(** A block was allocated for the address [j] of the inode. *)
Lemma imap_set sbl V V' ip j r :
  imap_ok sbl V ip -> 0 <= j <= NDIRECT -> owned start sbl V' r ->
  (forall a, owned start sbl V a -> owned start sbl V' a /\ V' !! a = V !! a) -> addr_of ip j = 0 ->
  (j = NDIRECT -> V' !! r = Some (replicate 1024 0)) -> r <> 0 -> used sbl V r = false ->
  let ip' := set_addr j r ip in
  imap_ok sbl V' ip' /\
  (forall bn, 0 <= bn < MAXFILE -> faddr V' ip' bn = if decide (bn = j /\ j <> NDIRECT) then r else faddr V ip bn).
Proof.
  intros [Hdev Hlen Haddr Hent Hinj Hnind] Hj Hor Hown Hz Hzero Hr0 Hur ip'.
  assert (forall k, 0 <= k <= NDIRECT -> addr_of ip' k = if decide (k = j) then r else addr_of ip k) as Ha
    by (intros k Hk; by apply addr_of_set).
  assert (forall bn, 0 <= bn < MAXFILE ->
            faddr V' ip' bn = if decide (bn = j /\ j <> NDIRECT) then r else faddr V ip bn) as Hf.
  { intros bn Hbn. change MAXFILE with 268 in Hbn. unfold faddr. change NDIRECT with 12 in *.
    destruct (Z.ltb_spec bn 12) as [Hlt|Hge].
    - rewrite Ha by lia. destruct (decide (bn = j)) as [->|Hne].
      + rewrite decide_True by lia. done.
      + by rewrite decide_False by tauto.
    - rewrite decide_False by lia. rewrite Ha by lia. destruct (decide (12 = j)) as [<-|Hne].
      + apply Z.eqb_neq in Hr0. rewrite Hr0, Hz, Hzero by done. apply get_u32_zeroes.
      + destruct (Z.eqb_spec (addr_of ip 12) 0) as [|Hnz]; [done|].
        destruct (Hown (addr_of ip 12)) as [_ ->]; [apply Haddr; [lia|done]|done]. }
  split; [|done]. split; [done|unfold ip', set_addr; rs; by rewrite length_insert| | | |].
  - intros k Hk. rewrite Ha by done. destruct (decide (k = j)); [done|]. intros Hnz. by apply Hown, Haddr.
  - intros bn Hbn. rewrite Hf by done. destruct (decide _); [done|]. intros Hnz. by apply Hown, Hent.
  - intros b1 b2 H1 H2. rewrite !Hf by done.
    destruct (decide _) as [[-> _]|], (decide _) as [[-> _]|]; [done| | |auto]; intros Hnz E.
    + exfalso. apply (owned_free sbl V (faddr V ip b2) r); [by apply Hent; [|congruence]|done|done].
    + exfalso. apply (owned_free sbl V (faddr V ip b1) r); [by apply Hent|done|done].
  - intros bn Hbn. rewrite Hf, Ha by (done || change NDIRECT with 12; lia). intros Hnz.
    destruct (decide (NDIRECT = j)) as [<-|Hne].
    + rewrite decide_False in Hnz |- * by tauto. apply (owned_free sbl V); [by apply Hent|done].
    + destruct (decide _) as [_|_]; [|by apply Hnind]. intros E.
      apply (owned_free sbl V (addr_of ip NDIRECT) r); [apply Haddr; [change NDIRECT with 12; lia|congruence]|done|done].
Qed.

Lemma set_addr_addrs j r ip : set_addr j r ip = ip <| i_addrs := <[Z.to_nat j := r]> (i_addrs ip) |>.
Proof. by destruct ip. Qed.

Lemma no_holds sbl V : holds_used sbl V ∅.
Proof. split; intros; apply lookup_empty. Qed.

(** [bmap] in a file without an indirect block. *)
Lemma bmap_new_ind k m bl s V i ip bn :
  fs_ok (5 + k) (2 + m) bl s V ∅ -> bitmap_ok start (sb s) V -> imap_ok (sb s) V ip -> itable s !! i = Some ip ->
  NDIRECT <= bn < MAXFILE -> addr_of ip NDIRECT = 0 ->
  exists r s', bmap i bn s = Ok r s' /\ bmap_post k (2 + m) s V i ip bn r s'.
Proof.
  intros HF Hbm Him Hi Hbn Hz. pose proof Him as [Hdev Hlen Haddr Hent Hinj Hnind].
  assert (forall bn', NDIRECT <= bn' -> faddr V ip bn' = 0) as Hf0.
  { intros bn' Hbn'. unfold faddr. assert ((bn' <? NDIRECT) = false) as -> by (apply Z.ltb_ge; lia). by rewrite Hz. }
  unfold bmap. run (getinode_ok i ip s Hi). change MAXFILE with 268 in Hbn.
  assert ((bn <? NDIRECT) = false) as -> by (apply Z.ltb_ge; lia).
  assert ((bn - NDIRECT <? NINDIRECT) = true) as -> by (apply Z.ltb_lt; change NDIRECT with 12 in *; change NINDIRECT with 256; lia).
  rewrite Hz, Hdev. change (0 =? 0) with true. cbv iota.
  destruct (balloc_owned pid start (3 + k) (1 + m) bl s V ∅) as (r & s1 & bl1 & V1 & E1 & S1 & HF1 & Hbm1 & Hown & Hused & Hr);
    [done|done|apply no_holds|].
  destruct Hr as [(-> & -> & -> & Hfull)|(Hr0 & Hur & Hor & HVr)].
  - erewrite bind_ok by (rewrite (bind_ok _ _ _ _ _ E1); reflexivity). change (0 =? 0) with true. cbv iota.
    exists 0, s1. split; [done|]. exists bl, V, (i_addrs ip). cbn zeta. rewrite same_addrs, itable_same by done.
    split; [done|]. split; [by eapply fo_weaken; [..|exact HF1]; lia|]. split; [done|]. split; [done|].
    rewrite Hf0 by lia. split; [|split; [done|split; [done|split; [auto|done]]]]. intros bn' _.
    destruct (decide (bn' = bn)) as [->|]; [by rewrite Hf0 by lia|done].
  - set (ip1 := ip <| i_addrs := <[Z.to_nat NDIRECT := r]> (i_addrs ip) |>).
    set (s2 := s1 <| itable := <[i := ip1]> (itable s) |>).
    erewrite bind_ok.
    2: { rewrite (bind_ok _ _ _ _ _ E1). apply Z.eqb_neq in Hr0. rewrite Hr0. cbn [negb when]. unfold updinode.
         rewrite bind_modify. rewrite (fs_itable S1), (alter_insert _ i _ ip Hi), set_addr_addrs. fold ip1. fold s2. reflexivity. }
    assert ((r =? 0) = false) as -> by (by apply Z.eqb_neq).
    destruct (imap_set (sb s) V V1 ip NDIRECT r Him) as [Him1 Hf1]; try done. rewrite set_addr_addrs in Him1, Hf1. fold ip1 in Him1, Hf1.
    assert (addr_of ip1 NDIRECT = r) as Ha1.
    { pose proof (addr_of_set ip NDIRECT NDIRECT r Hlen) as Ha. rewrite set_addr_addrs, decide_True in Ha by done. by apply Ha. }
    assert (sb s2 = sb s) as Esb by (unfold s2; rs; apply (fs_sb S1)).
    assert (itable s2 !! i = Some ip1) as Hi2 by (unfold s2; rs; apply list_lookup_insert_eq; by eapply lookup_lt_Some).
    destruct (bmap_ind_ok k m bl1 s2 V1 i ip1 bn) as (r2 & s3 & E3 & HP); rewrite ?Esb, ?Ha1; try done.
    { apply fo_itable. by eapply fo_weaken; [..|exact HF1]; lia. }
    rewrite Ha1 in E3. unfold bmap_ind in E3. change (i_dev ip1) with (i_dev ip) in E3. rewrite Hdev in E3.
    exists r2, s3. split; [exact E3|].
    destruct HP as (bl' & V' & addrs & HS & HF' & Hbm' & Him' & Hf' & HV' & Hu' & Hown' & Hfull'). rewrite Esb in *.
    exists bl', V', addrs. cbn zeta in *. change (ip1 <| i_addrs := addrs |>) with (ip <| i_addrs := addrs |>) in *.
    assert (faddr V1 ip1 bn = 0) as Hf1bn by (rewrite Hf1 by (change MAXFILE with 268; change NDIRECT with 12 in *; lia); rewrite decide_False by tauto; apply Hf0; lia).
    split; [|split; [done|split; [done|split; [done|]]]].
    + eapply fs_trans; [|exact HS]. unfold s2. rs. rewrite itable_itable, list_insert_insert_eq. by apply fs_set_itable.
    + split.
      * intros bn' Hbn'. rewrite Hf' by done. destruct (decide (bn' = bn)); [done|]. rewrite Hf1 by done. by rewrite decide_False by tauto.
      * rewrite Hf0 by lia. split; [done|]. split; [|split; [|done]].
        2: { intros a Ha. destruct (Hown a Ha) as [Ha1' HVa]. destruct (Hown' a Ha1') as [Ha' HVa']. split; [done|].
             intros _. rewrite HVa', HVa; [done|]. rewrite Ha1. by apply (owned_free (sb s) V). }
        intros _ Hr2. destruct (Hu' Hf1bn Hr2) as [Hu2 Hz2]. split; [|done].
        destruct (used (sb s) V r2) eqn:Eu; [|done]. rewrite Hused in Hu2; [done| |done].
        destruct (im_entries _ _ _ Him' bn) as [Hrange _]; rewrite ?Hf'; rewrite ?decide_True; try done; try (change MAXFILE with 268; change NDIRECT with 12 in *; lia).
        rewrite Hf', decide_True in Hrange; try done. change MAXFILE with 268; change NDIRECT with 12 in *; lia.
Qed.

==

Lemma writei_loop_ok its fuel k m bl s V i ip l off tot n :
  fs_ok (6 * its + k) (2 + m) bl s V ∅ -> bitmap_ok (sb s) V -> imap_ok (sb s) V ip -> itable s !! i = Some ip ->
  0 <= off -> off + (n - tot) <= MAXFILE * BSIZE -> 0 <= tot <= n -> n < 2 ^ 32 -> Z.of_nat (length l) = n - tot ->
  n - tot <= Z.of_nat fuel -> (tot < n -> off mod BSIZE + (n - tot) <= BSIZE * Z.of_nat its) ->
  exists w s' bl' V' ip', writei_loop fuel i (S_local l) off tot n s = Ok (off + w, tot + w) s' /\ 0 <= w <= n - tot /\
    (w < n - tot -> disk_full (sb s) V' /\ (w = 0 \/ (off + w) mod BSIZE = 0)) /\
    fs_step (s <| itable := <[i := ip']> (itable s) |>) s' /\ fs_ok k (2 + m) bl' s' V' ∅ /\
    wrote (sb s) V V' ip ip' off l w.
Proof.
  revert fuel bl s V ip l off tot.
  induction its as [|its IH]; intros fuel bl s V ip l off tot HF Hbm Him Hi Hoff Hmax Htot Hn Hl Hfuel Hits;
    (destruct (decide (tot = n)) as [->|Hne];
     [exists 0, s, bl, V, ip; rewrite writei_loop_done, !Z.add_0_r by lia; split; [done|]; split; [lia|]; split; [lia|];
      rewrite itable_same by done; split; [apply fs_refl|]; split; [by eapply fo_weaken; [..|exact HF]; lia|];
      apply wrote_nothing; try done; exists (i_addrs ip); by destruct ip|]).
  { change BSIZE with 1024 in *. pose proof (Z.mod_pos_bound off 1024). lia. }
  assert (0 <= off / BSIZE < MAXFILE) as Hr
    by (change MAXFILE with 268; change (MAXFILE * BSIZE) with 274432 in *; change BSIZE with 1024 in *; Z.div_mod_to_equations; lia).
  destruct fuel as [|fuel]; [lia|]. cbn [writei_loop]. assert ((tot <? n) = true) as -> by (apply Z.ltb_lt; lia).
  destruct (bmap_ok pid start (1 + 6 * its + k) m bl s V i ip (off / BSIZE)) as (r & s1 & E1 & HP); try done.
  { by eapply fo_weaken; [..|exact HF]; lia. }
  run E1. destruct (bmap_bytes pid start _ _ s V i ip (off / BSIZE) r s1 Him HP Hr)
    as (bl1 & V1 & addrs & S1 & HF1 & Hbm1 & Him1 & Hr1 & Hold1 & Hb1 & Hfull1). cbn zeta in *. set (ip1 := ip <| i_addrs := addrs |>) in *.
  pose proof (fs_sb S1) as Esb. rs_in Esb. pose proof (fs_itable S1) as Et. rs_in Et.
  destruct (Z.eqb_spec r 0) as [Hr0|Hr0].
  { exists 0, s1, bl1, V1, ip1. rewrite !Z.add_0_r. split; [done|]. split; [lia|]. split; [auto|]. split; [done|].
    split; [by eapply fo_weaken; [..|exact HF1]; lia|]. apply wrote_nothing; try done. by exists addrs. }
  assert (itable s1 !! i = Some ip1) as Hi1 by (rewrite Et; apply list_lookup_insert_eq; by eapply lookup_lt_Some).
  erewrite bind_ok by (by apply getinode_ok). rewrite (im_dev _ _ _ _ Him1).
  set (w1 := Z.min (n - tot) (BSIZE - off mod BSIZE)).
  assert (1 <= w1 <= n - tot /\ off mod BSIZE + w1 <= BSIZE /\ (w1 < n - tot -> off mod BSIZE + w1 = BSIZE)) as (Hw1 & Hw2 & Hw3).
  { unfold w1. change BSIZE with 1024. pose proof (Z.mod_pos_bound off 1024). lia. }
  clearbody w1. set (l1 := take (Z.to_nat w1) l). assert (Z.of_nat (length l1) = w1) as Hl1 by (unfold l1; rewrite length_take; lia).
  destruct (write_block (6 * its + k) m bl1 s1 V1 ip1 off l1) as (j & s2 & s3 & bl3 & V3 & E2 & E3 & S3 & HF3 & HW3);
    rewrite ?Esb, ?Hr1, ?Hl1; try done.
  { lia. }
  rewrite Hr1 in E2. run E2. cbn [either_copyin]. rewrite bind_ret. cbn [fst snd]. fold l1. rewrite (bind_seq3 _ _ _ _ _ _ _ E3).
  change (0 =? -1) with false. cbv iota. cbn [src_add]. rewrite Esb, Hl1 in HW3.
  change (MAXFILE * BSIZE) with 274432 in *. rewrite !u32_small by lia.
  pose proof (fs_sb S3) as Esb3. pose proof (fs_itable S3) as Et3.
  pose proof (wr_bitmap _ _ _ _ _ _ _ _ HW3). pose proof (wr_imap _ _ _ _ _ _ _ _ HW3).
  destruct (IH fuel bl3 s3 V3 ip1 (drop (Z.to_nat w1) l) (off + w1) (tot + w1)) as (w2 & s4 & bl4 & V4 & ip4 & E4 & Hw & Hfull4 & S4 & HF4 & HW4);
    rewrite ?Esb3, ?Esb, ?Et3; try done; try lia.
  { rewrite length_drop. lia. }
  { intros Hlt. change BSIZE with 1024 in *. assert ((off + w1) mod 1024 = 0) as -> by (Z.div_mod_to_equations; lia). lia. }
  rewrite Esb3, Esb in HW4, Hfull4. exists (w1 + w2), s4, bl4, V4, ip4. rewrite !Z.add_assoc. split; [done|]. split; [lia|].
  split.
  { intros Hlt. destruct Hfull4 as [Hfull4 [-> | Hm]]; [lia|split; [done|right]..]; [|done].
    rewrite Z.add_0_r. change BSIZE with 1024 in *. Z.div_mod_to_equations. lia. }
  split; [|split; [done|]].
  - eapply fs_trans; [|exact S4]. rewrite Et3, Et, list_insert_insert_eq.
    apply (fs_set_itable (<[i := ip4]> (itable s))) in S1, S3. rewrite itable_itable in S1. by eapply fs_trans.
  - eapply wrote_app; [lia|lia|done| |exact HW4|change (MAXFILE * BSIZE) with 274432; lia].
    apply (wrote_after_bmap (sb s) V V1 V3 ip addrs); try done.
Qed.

### WORK ORDER:
Transcribe, exactly and without additions, the lines of the records above, beginning with the line that contains "done. apply get_u32_zeroes." and ending with the line that contains "- intros k Hk.", both included.

### EXERCISE ANSWER:
      + apply Z.eqb_neq in Hr0. rewrite Hr0, Hz, Hzero by done. apply get_u32_zeroes.
      + destruct (Z.eqb_spec (addr_of ip 12) 0) as [|Hnz]; [done|].
        destruct (Hown (addr_of ip 12)) as [_ ->]; [apply Haddr; [lia|done]|done]. }
  split; [|done]. split; [done|unfold ip', set_addr; rs; by rewrite length_insert| | | |].
  - intros k Hk. rewrite Ha by done. destruct (decide (k = j)); [done|]. intros Hnz. by apply Hown, Haddr.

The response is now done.